Unlike the inducible lac operon, the trp operon is
repressible. Generally, anabolic pathways are
repressed when the end product is available.




a. There are five structural genes, trpA through trpE.
b. The promoter and operator are upstream from the trpE
gene.
c. Between trpE and the promoter-operator is trpL, the leader
region. Within trpL is the attenuator region (att).
d. The trp operon spans about 7 kb. The operon produces a
polygenic transcript with five structural genes for tryptophan
biosynthesis.

Two mechanisms regulate expression of the trp
operon:
◦ a. Repressor–operator interaction.
◦ b.Transcription termination.

When tryptophan is present, it will bind to an
aporepressor protein (the trpR gene product).
◦ a. The active repressor (aporepressor plus tryptophan)
binds the trp operator, and prevents transcription
initiation.
◦ b.Repression reduces transcription of the trp operon
about 70-fold.

When tryptophan is limited, transcription is also
controlled by attenuation.
◦ a. Attenuation produces only short (140 bp) transcripts
that do not encode structural proteins.
◦ b.Termination occurs at the attenuator site within the
trpL region.
◦ c.
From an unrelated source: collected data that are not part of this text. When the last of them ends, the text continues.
(** Io_uring_wait_cqe on an empty ring enters the kernel once, with nothing to
    submit and one completion to wait for.  A failure is returned as the negated
    errno; after a success with a completion in the ring that completion is
    returned, and after an internal timeout that failed its error is. *)
Theorem wait_cqe_blocks_once (W : Type) (K : Kernel W) (s : ust W) w' r' v e fuel :
  ring_ok (u_ring s) -> contents s = [] ->
  sys_enter (u_world s) (u_ring s) (r_ring_fd (u_ring s)) 0 1 IORING_ENTER_GETEVENTS ArgNull NSIG_8
    = (w', r', v, e) ->
  (v = -1 -> 0 < e -> io_uring_wait_cqe (S fuel) s = Ok ((- e, None), mk_ust w' r' e)) /\
  (forall err c rest, v = 0 -> ring_ok r' ->
     flag_set (r_flags r') IORING_SETUP_IOPOLL = false ->
     peek_spec (cq_contents (r_cq r')) = (err, c, rest) -> (err = 0 -> c <> None) ->
     exists p q, io_uring_wait_cqe (S (S fuel)) s =
         Ok ((err, p), with_cq q (mk_ust w' r' (u_errno s))) /\
       cq_ok q /\ cq_contents q = rest /\ denotes q p c).
Proof.
  intros Hok Hempty He.
  assert (io_uring_cq_ready (r_cq (u_ring s)) = 0) as Hr.
  { rewrite <- (cq_contents_len _ (proj2 Hok)). unfold contents in Hempty. by rewrite Hempty. }
  assert (get_cqe_iter 1 0 (mk_get_data 0 1 0 NSIG_8 ArgNull) s =
    (let* v := __sys_io_uring_enter2 (r_ring_fd (u_ring s)) 0 1 IORING_ENTER_GETEVENTS
       ArgNull NSIG_8 in
     let* errno := get_errno in let* r := ring in
     let d := mk_get_data 0 1 0 NSIG_8 ArgNull in
     if v <? 0 then if - errno =? 0 then ret (Again v d) else ret (Break (- errno) None)
     else ret (Again v (if v =? 0 then gd_update 0
            (if negb (flag_set (r_flags r) IORING_SETUP_IOPOLL) then 0 else 1) d
          else gd_update (u32 (0 - v)) 1 d))) s) as Hit.
  { unfold get_cqe_iter. rewrite (bind_ok _ _ _ _ _ (peek_cqe_empty s Hr)). simpl.
    unfold get_cqe_enter, bind, ring, gets, get_errno, __sys_io_uring_enter2. simpl.
    destruct (sys_enter _ _ _ _ _ _ _ _) as [[[w1 r1] v1] e1]. simpl.
    destruct (v1 <? 0); [|done]. by destruct (_ =? 0). }
  unfold io_uring_wait_cqe, io_uring_wait_cqe_nr, __io_uring_get_cqe, _io_uring_get_cqe.
  change (s32 _) with 1. unfold bind, get_errno, ring, gets, __sys_io_uring_enter2 in Hit.
  rewrite He in Hit. split.
  - intros -> Hpos. simpl in Hit. cbn [get_cqe_loop]. unfold bind. rewrite Hit.
    by destruct (Z.eqb_spec (- e) 0); [lia|].
  - intros err c rest -> Hok' Hio Hp Hc. simpl in Hit. rewrite Hio in Hit. simpl in Hit.
    cbn [get_cqe_loop]. rewrite (bind_ok _ _ _ _ _ Hit). cbv beta iota.
    set (s1 := mk_ust w' r' (u_errno s)). set (d1 := gd_update _ _ _).
    destruct c as [c|].
    + destruct (peek_spec_split _ _ _ _ Hp) as (_ & _ & _ & _ & -> & _).
      destruct (iter_found 1 d1 s1 c rest Hok' Hp eq_refl) as (q & p & H1 & H2);
        [unfold zlen; simpl; lia|done|].
      exists p, q. split; [|done]. by rewrite (bind_ok _ _ _ _ _ H1).
    + destruct (iter_error 1 0 d1 s1 err rest Hok' Hp) as (q & H1 & H2 & H3); [naive_solver|].
      exists None, q. split; [|done]. by rewrite (bind_ok _ _ _ _ _ H1).
Qed.

Lemma wait_cqe_blocks_once_witness :
  let c := mk_cqe 7 10 0 in
  exists p q s', io_uring_wait_cqe 2 (start [] [c] 0) = Ok ((0, p), with_cq q s') /\
    denotes q p (Some c).
Proof.
  intros c.
  destruct (wait_cqe_blocks_once nop_world NopKernel (start [] [c] 0) _ (ring_with [c] 0) 0 0 0
    (ring_with_ok0 0) ltac:(reflexivity) ltac:(reflexivity)) as [_ H].
  destruct (H 0 (Some c) [c] ltac:(reflexivity) (ring_with_ok1 c 0) ltac:(reflexivity)
    ltac:(reflexivity) ltac:(done)) as (p & q & H1 & _ & _ & H2).
  eexists p, q, _. split; [exact H1|exact H2].
Defined.

(** _io_uring_get_cqe subtracts a stale result.  After a call that submitted
    everything ([sub] entries) came back without a completion (a signal, the
    timeout of [IORING_ENTER_EXT_ARG]), the next round makes no system call but
    still runs [data->submit -= ret] with the old [ret]; the round after enters
    the kernel with [2^32 - sub] entries to submit and with nothing to wait for,
    and while that call returns 0 the loop stays in this state. *)
Theorem get_cqe_stale_ret (W : Type) (K : Kernel W) (s : ust W) d w1 r1 e1 w2 r2 e2 fuel :
  let sub := gd_submit d in
  0 < sub < 2 ^ 31 -> 0 < gd_wait_nr d < 2 ^ 31 ->
  io_uring_cq_ready (r_cq (u_ring s)) = 0 ->
  flag_set (r_flags (u_ring s)) IORING_SETUP_SQPOLL = false ->
  sys_enter (u_world s) (u_ring s) (r_ring_fd (u_ring s)) sub (gd_wait_nr d)
    (Z.lor IORING_ENTER_GETEVENTS (gd_get_flags d)) (gd_arg d) (gd_sz d) = (w1, r1, sub, e1) ->
  io_uring_cq_ready (r_cq r1) = 0 ->
  flag_set (r_flags r1) IORING_SETUP_SQPOLL = false ->
  flag_set (r_flags r1) IORING_SETUP_IOPOLL = false ->
  sys_enter w1 r1 (r_ring_fd r1) (2 ^ 32 - sub) 0 0 (gd_arg d) (gd_sz d) = (w2, r2, 0, e2) ->
  _io_uring_get_cqe (S (S (S fuel))) d s =
    get_cqe_loop fuel (gd_wait_nr d) 0 (gd_update (2 ^ 32 - sub) 0 d) (mk_ust w2 r2 (u_errno s)).
Proof.
  intros sub Hsub Hwt Hc0 Hp0 He1 Hc1 Hp1 Hio He2. unfold _io_uring_get_cqe.
  assert (s32 (gd_wait_nr d) = gd_wait_nr d) as -> by (apply sext_small; [lia|unfold in_s; lia]).
  set (tw := gd_wait_nr d) in *.
  pose proof (iter_enter_empty tw 0 d s w1 r1 sub e1 Hc0 Hp0 ltac:(lia) ltac:(lia)) as H1.
  destruct (Z.eqb_spec (gd_wait_nr d) 0); [lia|]. specialize (H1 He1 ltac:(lia)).
  fold sub in H1. rewrite (sext_small 32 sub ltac:(lia) ltac:(unfold in_s; lia)) in H1.
  rewrite Z.eqb_refl, Hio in H1.
  set (s1 := mk_ust w1 r1 (u_errno s)) in *.
  pose proof (iter_spin_empty tw sub (gd_update 0 0 d) s1 Hc1 ltac:(lia) eq_refl eq_refl
    ltac:(lia)) as H2.
  assert (u32 (- sub) = 2 ^ 32 - sub) as E
    by (unfold wrap; rewrite <- (Z_mod_plus_full _ 1), Z.mod_small; lia).
  rewrite E in H2.
  assert (s32 (2 ^ 32 - sub) = - sub) as E2.
  { unfold sext. rewrite Z.mod_small by lia. case_z; lia. }
  pose proof (iter_enter_empty tw sub (gd_update (2 ^ 32 - sub) 0 d) s1 w2 r2 0 e2 Hc1 Hp1
    ltac:(simpl; lia) ltac:(simpl; lia) He2 ltac:(lia)) as H3.
  cbn [gd_submit gd_wait_nr gd_update] in H3. rewrite E2 in H3.
  destruct (Z.eqb_spec 0 (- sub)); [lia|].
  rewrite Z.sub_0_r, wrap_small in H3 by (unfold in_u; lia).
  cbn [get_cqe_loop]. rewrite (bind_ok _ _ _ _ _ H1). cbn [get_cqe_loop].
  rewrite (bind_ok _ _ _ _ _ H2). cbn [get_cqe_loop]. by rewrite (bind_ok _ _ _ _ _ H3).
Qed.

(** One entry is submitted, nothing completes. *)
Lemma get_cqe_stale_ret_witness :
  let q := flushed [0; 1] (sq_set_sqe_tail 1 (sq_fresh 1 0)) in
  let d := mk_get_data 1 1 IORING_ENTER_EXT_ARG sizeof_getevents_arg ArgNull in
  let s := mk_ust (mk_nop [] false) (mk_ring q (cq_fresh 1 5) 0 3 0) 0 in
  exists r2, _io_uring_get_cqe 3 d s =
    get_cqe_loop 0 1 0 (gd_update (2 ^ 32 - 1) 0 d) (mk_ust (mk_nop [] false) r2 0).
Proof.
  intros q d s. eexists.
  apply (get_cqe_stale_ret nop_world NopKernel s d (mk_nop [] false)
    (mk_ring (sq_kernel_update 1 0 0 q) (cq_fresh 1 5) 0 3 0) 0 (mk_nop [] false)
    (mk_ring (sq_kernel_update 0 0 0 (sq_kernel_update 1 0 0 q)) (cq_fresh 1 5) 0 3 0) 0 0);
    try reflexivity; try (split; reflexivity).
Defined.
(* ===== verification/TimeoutSpec.v ===== *)
(** * Batch peeks and waits with a timeout

    The rest of queue.c: io_uring_peek_batch_cqe against the list of completions,
    and the timeout entry that io_uring_wait_cqes queues behind the entries of the
    application on kernels without [IORING_FEAT_EXT_ARG]. *)

From S2P Require Import Prelude Abi Prep RingBuf Ring SqSpec CqSpec Kernel Queue QueueSpec.

(** ** The internal timeout *)

(** The entry io_uring_wait_cqes queues. *)
Definition timeout_entry (wait_nr ts : Z) : io_uring_sqe :=
  set_user_data LIBURING_UDATA_TIMEOUT (io_uring_prep_timeout ts wait_nr 0 zero_sqe).

Lemma sqe_store_twice slot e1 e2 q q1 :
  sqe_store slot e1 q = Some q1 -> sqe_store slot e2 q1 = sqe_store slot e2 q.
Proof.
  unfold sqe_store, zset. destruct (_ || _) eqn:Hb; [done|]. intros [= <-].
  simpl. rewrite length_insert, Hb. simpl. by rewrite list_insert_insert_eq.
Qed.

Lemma sqe_store_read slot e q q1 :
  sqe_store slot e q = Some q1 -> zget (sq_sqes q1) slot = Some e.
Proof.
  unfold sqe_store, zset, zget. destruct (_ || _) eqn:Hb; [done|]. intros [= <-]. simpl.
  bools. destruct (Z.ltb_spec slot 0); [lia|]. apply list_lookup_insert_eq. lia.
Qed.

Section timeout.
Context {W : Type} {K : Kernel W}.
Implicit Types (s : ust W).

Lemma get_sqe_run s slot q :
  io_uring_get_sqe (r_sq (u_ring s)) = (slot, q) -> get_sqe s = Ok (slot, with_sq q s).
Proof. intros H. unfold get_sqe, bind, ring, gets. by rewrite H. Qed.

Lemma store_sqe_run s slot e f q :
  zget (sq_sqes (r_sq (u_ring s))) slot = Some e ->
  sqe_store slot (f e) (r_sq (u_ring s)) = Some q ->
  store_sqe slot f s = Ok (tt, with_sq q s).
Proof. intros H1 H2. unfold store_sqe, bind, ring, gets. by rewrite H1, H2. Qed.

(** Filling an entry and flushing it. *)
Lemma queue_entry_ok s wait_nr ts :
  ring_ok (u_ring s) -> io_uring_sq_space_left (u_ring s) <> 0 ->
  exists slot s1 q, get_sqe s = Ok (Some slot, s1) /\
    fill_timeout wait_nr ts slot s1 = Ok (inr (zlen (queued s) + 1), with_sq q s) /\
    sq_ok q /\ sq_abs q = mk_sq_spec (queued s ++ [timeout_entry wait_nr ts]) [].
Proof.
  intros [Hq Hc] Hsp. rewrite (space_left_eq _ Hq) in Hsp.
  pose proof (sq_unflushed_range _ Hq). set (q := r_sq (u_ring s)) in *.
  set (slot := sqe_tail q mod sq_kring_entries q).
  set (q1 := sq_set_sqe_tail (u32 (sqe_tail q + 1)) q).
  assert (io_uring_get_sqe q = (Some slot, q1)) as Hget.
  { rewrite (get_sqe_eq q Hq). by case_z; [|lia]. }
  destruct (zget_in (sq_sqes q) slot) as [e0 He0].
  { rewrite (sq_sqes_len q Hq). apply Z.mod_pos_bound, (sq_entries_pos q Hq). }
  set (e1 := io_uring_prep_timeout ts wait_nr 0 e0).
  destruct (get_store_ok q e1 Hq ltac:(lia)) as (Hst1 & _).
  fold slot q1 in Hst1. set (q2 := sq_set_sqes _ q1) in Hst1.
  destruct (get_store_ok q (timeout_entry wait_nr ts) Hq ltac:(lia)) as (Hst2 & Hq3 & Habs).
  fold slot q1 in Hst2, Hq3, Habs. set (q3 := sq_set_sqes _ q1) in Hst2, Hq3, Habs.
  rewrite <- (sqe_store_twice _ _ _ _ _ Hst1) in Hst2.
  pose proof (sqe_store_read _ _ _ _ Hst1) as Hrd.
  destruct (flush_sq_run (with_sq q3 s) (conj Hq3 Hc)) as (q4 & Hfl & Hq4 & Habs4 & _).
  assert (queued (with_sq q3 s) = queued s ++ [timeout_entry wait_nr ts]) as Hqd.
  { unfold queued at 1. change (r_sq (u_ring (with_sq q3 s))) with q3. rewrite Habs. simpl.
    by rewrite app_assoc. }
  rewrite Hqd in Hfl, Habs4. exists slot, (with_sq q1 s), q4.
  split; [by apply get_sqe_run|]. split; [|done]. unfold fill_timeout.
  rewrite (bind_ok _ _ _ _ _ (store_sqe_run (with_sq q1 s) slot e0 _ q2 He0 Hst1)).
  rewrite (bind_ok _ _ _ _ _ (store_sqe_run (with_sq q2 s) slot e1
    (set_user_data LIBURING_UDATA_TIMEOUT) q3 Hrd Hst2)).
  rewrite (bind_ok _ _ _ _ _ Hfl). unfold ret, zlen. rewrite length_app. simpl.
  do 3 f_equal. lia.
Qed.

Lemma get_sqe_full s :
  ring_ok (u_ring s) -> io_uring_sq_space_left (u_ring s) = 0 -> get_sqe s = Ok (None, s).
Proof.
  intros [Hq _] Hfull. rewrite (space_left_eq _ Hq) in Hfull.
  rewrite (get_sqe_run s None (r_sq (u_ring s))); [by destruct s as [? [] ?]|].
  rewrite (get_sqe_eq _ Hq). by case_z; [lia|].
Qed.
End timeout.

(** ** Batches *)

Lemma batch_loop_ok q n h :
  cq_ok q ->
  mapM (zget (cq_cqes q)) (batch_loop n h q) =
    Some (window zero_cqe (cq_cqes q) (cq_kring_entries q) h (Z.of_nat n)).
Proof.
  intros Hq. revert h. induction n as [|n IH]; intros h; [done|].
  cbn [batch_loop mapM]. simpl. rewrite (cq_deref q Hq), IH. simpl. f_equal.
  rewrite (window_cons _ _ _ h) by lia. f_equal.
  replace (Z.of_nat (S n) - 1) with (Z.of_nat n) by lia.
  apply window_start_mod, (cq_u32_mod q Hq).
Qed.

Lemma peek_batch_ok q count :
  cq_ok q -> 0 <= count ->
  match peek_batch count q with
  | Some (n, slots) => cq_contents q <> [] /\ n = Z.min count (zlen (cq_contents q)) /\
      mapM (zget (cq_cqes q)) slots = Some (take (Z.to_nat n) (cq_contents q))
  | None => cq_contents q = []
  end.
Proof.
  intros Hq Hc. pose proof (cq_contents_len q Hq) as Hl. pose proof (cq_ready_range q Hq).
  unfold peek_batch. destruct (Z.eqb_spec (io_uring_cq_ready q) 0) as [E|E]; simpl.
  - rewrite E in Hl. destruct (cq_contents q); [done|]. unfold zlen in Hl. simpl in Hl. lia.
  - set (n := if _ <? _ then _ else _).
    assert (n = Z.min count (zlen (cq_contents q))) as Hn by (unfold n; case_z; lia).
    clearbody n. split_and!; [|done|].
    + intros Hx. rewrite Hx in Hl. unfold zlen in Hl. simpl in Hl. lia.
    + rewrite batch_loop_ok by done. unfold cq_contents.
      rewrite Z2Nat.id by lia. rewrite (window_take _ _ _ _ (io_uring_cq_ready q) n) by lia. done.
Qed.

(** Io_uring_peek_batch_cqe returns the oldest completions of the ring, in
    order and at most [count] of them, without consuming any.  It enters the
    kernel only when the ring is empty and the overflow flag is set, once, to
    flush the overflow, and then returns what that brought. *)
Theorem peek_batch_correct (W : Type) (K : Kernel W) (L : KernelLaws W) (s : ust W) count :
  ring_ok (u_ring s) -> in_u 32 count ->
  exists n slots s', io_uring_peek_batch_cqe count s = Ok ((n, slots), s') /\
    n = Z.min count (zlen (contents s')) /\
    mapM (zget (cq_cqes (r_cq (u_ring s')))) slots = Some (take (Z.to_nat n) (contents s')) /\
    (contents s <> [] \/ cq_ring_needs_flush (u_ring s) = false -> s' = s) /\
    (contents s = [] -> cq_ring_needs_flush (u_ring s) = true ->
       exists v, __sys_io_uring_enter (r_ring_fd (u_ring s)) 0 0 IORING_ENTER_GETEVENTS ArgNull s
         = Ok (v, s')).
Proof.
  intros Hok Hc. pose proof (peek_batch_ok (r_cq (u_ring s)) count (proj2 Hok) (proj1 Hc)) as Hp.
  unfold io_uring_peek_batch_cqe, bind at 1, ring at 1, gets at 1. fold (contents s) in Hp.
  destruct (peek_batch count (r_cq (u_ring s))) as [[n slots]|].
  - destruct Hp as (Hne & Hn & Hm). exists n, slots, s. by split_and!.
  - destruct (cq_ring_needs_flush (u_ring s)) eqn:Hf.
    + destruct (enter_moves (r_ring_fd (u_ring s)) 0 0 IORING_ENTER_GETEVENTS ArgNull NSIG_8 s
        ltac:(by vm_compute) Hok) as (v & s' & Hv & [Hok' _] & _).
      fold (__sys_io_uring_enter (W:=W) (r_ring_fd (u_ring s)) 0 0 IORING_ENTER_GETEVENTS ArgNull) in Hv.
      rewrite (bind_ok _ _ _ _ _ Hv).
      pose proof (peek_batch_ok (r_cq (u_ring s')) count (proj2 Hok') (proj1 Hc)) as Hp'.
      unfold bind, ring, gets. fold (contents s') in Hp'.
      destruct (peek_batch count (r_cq (u_ring s'))) as [[n slots]|].
      * destruct Hp' as (_ & Hn & Hm). exists n, slots, s'. split_and!; [done..| |by eauto].
        intros [?|?]; congruence.
      * exists 0, [], s'. rewrite Hp'. unfold in_u, zlen in *. simpl.
        split_and!; [done|lia|done| |by eauto].
        intros [?|?]; congruence.
    + exists 0, [], s. rewrite Hp. unfold in_u, zlen in *. simpl. split_and!; [done|lia|done..].
Qed.

Lemma peek_batch_correct_witness :
  let c := mk_cqe 7 10 0 in
  exists n slots s', io_uring_peek_batch_cqe 8 (start [c] [] 0) = Ok ((n, slots), s') /\
    n = Z.min 8 (zlen (contents s')) /\ n = 1.
Proof.
  intros c.
  destruct (peek_batch_correct nop_world NopKernel NopKernel_laws (start [c] [] 0) 8
    (ring_with_ok1 c 0) ltac:(by vm_compute)) as (n & slots & s' & H & Hn & _).
  exists n, slots, s'. split; [exact H|]. split; [exact Hn|].
  vm_compute in H. by injection H as <- _ _.
Defined.

(** C32: without SQPOLL, on a kernel without [IORING_FEAT_EXT_ARG], io_uring_wait_cqes queues its
    timeout behind everything the application queued and publishes it all; the
    count it passes on is what is then in the ring.  With a vacant entry this
    takes no system call; on a full ring it submits first, and when that does not
    free an entry it returns a negative error with the entries of the application
    still in order. *)
Theorem queue_timeout_correct (W : Type) (K : Kernel W) (L : KernelLaws W) (s : ust W) wait_nr ts :
  ring_ok (u_ring s) -> flag_set (r_flags (u_ring s)) IORING_SETUP_SQPOLL = false ->
  exists res s' k, queue_timeout wait_nr ts s = Ok (res, s') /\
    sq_ok (r_sq (u_ring s')) /\
    let rest := drop k (queued s) in
    match res with
    | inr n => n = zlen rest + 1 /\
        sq_abs (r_sq (u_ring s')) = mk_sq_spec (rest ++ [timeout_entry wait_nr ts]) []
    | inl v => v < 0 /\ sq_abs (r_sq (u_ring s')) = mk_sq_spec rest []
    end /\
    (io_uring_sq_space_left (u_ring s) <> 0 ->
       k = O /\ res = inr (zlen (queued s) + 1) /\ u_world s' = u_world s).
Proof.
  intros Hok Hp. destruct (decide (io_uring_sq_space_left (u_ring s) = 0)) as [Hfull|Hsp].
  - pose proof (get_sqe_full s Hok Hfull) as Hg.
    destruct (submit_ok s 0 Hok Hp) as (v & s1 & H1 & Hok1 & Hacq & Hneg & Hpos).
    assert (sq_abs (r_sq (u_ring s1)) = mk_sq_spec (published (sq_abs (r_sq (u_ring s1)))) [])
      as Habs1 by (rewrite <- Hacq; done).
    unfold queue_timeout at 1. rewrite (bind_ok _ _ _ _ _ Hg). cbv iota.
    unfold io_uring_submit. rewrite (bind_ok _ _ _ _ _ H1). destruct (Z.ltb_spec v 0) as [Hv|Hv].
    + destruct (Hneg Hv) as [Hpub _]. exists (inl v), s1, O. rewrite drop_0, <- Hpub.
      split_and!; [done|apply Hok1|done|done|done].
    + destruct (Hpos Hv) as [_ Hpub]. rewrite Hpub in Habs1.
      destruct (decide (io_uring_sq_space_left (u_ring s1) = 0)) as [Hfull1|Hsp1].
      * rewrite (bind_ok _ _ _ _ _ (get_sqe_full s1 Hok1 Hfull1)).
        exists (inl (- EAGAIN)), s1, (Z.to_nat v). split_and!; [done|apply Hok1|done|done|done].
      * destruct (queue_entry_ok s1 wait_nr ts Hok1 Hsp1) as (slot & s2 & q & H2 & H3 & H4 & H5).
        rewrite (bind_ok _ _ _ _ _ H2). unfold queued in H3, H5.
        rewrite Hacq, app_nil_r, Hpub in H3, H5.
        eexists _, (with_sq q s1), (Z.to_nat v). split_and!; [exact H3|exact H4|split; [done|exact H5]|done].
  - destruct (queue_entry_ok s wait_nr ts Hok Hsp) as (slot & s1 & q & H1 & H2 & H3 & H4).
    exists (inr (zlen (queued s) + 1)), (with_sq q s), O. rewrite drop_0.
    unfold queue_timeout. by rewrite (bind_ok _ _ _ _ _ H1).
Qed.

(** A ring of two entries, both acquired: the kernel takes them, the timeout follows. *)
Lemma queue_timeout_correct_witness :
  let r := mk_ring (sq_set_sqe_tail 1 (sq_fresh 0 0)) (cq_fresh 1 5) 0 3 0 in
  let s := mk_ust (mk_nop [] false) r 0 in
  exists s' k, queue_timeout 1 4096 s = Ok (inr 1, s') /\
    sq_abs (r_sq (u_ring s')) = mk_sq_spec (drop k (queued s) ++ [timeout_entry 1 4096]) [].
Proof.
  intros r s.
  assert (ring_ok r) as Hr.
  { split; [|by apply cq_fresh_ok].
    destruct (get_store_ok (sq_fresh 0 0) zero_sqe) as (_ & H & _); [by apply sq_fresh_ok|done|].
    exact H. }
  destruct (queue_timeout_correct nop_world NopKernel NopKernel_laws s 1 4096 Hr
    ltac:(reflexivity)) as (res & s' & k & H & _ & Hm & _).
  exists s', k. assert (res = inr 1) as -> by (vm_compute in H; by injection H as <- _).
  split; [exact H|]. apply Hm.
Defined.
The proportion of attenuated transcripts to fulllength ones is related to tryptophan levels, with more
attenuated transcripts as the tryptophan concentration
increases.
◦ d.Attenuation can reduce trp operon transcription 8to 10-fold. Together, repression and attenuation
regulate trp gene expression over a 560- to 700-fold
range.

The molecular model for attenuation:
◦ a. Translation of the trpL gene produces a short polypeptide.
Near the stop codon are two tryptophan codons.
◦ b. Within the leader mRNA are four regions that can form
secondary structures by complementary base-pairing
 i. Pairing of sequences 1 and 2 creates a transcription pause signal.
 Ii. Pairing of sequences 3 and 4 is a transcription termination signal
(a rho-independent terminator).
 Iii. Pairing of 2 and 3 is an antitermination signal, and so
transcription will continue.

Tight coupling of transcription and translation in prokaryotes
makes control by attenuation possible.
◦ i. RNA polymerase pauses when regions 1 and 2 base-pair just
after they are synthesized
◦ ii. During the pause, a ribosome loads onto the mRNA and begins
translation of the leader peptide. Ribosome position is key to
attenuation:
◦ (1) When tryptophan (Trp) is scarce:
 (a) Trp–tRNAs are unavailable, and the ribosome stalls at the Trp codons
in the leader sequence, covering attenuator region 1.
 (b) When the ribosome is stalled in attenuator region 1, it cannot basepair with region 2. Instead, region 2 pairs with region 3 when it is
synthesized.
 (c) If region 3 is paired with region 2, it is unable to pair with region 4
when it is synthesized. Without the region 3–4 terminator, transcription
continues through the structural genes.

(2) When Trp is abundant:
◦ (a) The ribosome continues translating the leader peptide,
ending in region 2. This prevents region 2 from pairing
with region 3, leaving 3 available to pair with region 4.
◦ (b) Pairing of regions 3 and 4 creates a rho-independent
terminator known at the attenuator. Transcription ends
before the structural genes are reached.